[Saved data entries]
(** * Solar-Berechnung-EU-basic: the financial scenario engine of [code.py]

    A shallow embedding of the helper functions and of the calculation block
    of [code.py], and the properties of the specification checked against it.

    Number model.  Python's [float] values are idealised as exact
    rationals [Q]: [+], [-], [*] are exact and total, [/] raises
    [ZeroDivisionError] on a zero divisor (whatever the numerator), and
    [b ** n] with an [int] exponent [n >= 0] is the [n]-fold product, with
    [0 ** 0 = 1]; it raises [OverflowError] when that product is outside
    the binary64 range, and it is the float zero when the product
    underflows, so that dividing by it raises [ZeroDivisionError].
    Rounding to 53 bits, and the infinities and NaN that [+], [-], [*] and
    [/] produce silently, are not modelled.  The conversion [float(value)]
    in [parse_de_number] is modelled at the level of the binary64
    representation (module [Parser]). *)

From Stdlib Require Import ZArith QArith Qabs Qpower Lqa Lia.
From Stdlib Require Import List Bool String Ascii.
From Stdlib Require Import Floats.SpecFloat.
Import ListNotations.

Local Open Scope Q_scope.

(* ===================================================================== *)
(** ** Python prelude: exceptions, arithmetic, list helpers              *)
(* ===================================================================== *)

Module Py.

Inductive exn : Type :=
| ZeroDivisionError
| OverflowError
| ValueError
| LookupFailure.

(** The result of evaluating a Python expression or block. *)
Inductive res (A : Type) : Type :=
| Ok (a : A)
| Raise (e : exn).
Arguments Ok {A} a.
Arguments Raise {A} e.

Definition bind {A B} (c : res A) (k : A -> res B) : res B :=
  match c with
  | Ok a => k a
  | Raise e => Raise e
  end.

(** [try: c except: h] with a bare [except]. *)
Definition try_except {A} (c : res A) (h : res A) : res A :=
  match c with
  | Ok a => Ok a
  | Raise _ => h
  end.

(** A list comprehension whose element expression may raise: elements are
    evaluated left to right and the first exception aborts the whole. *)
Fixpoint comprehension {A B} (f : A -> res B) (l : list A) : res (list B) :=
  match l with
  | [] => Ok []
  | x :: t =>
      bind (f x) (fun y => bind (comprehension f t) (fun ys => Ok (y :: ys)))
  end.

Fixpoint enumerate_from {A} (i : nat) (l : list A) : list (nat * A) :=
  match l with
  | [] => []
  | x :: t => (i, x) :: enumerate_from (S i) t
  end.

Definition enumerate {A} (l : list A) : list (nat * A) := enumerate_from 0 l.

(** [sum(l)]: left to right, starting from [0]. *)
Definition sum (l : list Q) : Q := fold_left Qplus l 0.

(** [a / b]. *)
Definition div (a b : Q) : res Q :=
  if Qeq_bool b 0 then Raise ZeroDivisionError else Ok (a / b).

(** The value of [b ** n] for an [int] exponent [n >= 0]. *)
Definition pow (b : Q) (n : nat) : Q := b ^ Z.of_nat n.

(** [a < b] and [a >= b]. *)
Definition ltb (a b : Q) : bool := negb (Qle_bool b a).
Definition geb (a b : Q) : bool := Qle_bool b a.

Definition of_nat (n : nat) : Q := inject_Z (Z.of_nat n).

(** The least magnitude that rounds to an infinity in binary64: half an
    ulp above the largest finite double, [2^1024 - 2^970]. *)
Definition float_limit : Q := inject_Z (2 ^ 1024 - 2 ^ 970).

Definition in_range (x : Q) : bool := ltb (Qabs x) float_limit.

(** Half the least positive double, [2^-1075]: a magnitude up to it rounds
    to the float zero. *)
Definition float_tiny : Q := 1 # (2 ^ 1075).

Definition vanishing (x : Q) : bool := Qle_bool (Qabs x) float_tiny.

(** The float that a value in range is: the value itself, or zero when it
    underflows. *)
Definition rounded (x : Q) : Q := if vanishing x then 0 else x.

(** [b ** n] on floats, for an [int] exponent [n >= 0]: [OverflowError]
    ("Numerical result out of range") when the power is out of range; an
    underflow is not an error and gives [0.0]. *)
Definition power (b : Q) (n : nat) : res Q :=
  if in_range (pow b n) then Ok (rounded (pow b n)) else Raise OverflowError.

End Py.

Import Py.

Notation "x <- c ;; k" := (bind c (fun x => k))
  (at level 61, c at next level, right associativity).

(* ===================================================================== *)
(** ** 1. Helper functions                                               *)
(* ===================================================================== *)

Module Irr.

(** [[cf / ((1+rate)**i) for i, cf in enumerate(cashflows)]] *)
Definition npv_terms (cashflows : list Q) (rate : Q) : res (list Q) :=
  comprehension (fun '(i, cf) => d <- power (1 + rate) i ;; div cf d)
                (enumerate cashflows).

...

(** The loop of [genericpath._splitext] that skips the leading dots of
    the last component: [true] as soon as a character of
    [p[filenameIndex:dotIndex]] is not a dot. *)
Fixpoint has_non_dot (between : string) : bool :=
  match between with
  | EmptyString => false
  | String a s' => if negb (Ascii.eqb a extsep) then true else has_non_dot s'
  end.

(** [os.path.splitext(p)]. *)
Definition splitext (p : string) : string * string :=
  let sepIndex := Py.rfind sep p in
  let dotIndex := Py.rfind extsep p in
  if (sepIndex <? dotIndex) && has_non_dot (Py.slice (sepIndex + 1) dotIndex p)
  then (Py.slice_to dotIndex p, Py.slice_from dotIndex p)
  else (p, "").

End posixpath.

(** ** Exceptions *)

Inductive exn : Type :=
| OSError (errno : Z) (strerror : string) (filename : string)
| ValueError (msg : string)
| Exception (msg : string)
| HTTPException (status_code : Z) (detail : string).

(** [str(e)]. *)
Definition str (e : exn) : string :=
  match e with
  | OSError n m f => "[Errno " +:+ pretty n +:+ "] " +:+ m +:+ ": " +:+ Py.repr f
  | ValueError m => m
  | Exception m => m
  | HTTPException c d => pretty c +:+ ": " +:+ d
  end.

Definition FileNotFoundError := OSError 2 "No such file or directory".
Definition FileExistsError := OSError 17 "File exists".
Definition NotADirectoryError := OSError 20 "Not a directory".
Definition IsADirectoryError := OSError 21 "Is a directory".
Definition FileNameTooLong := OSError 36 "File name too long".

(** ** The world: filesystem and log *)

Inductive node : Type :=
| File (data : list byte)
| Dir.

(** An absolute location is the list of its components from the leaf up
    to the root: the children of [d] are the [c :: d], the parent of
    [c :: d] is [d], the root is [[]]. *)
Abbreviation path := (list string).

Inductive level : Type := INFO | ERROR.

■ **What you will do**
Your task is to restate, word for word, only those lines above that fall between the line holding "if in_range (pow" and the line holding "(** ** 1. Helper", inclusive.

■ **Answer section**
  if in_range (pow b n) then Ok (rounded (pow b n)) else Raise OverflowError.

End Py.

Import Py.

Notation "x <- c ;; k" := (bind c (fun x => k))
  (at level 61, c at next level, right associativity).

(* ===================================================================== *)
(** ** 1. Helper functions                                               *)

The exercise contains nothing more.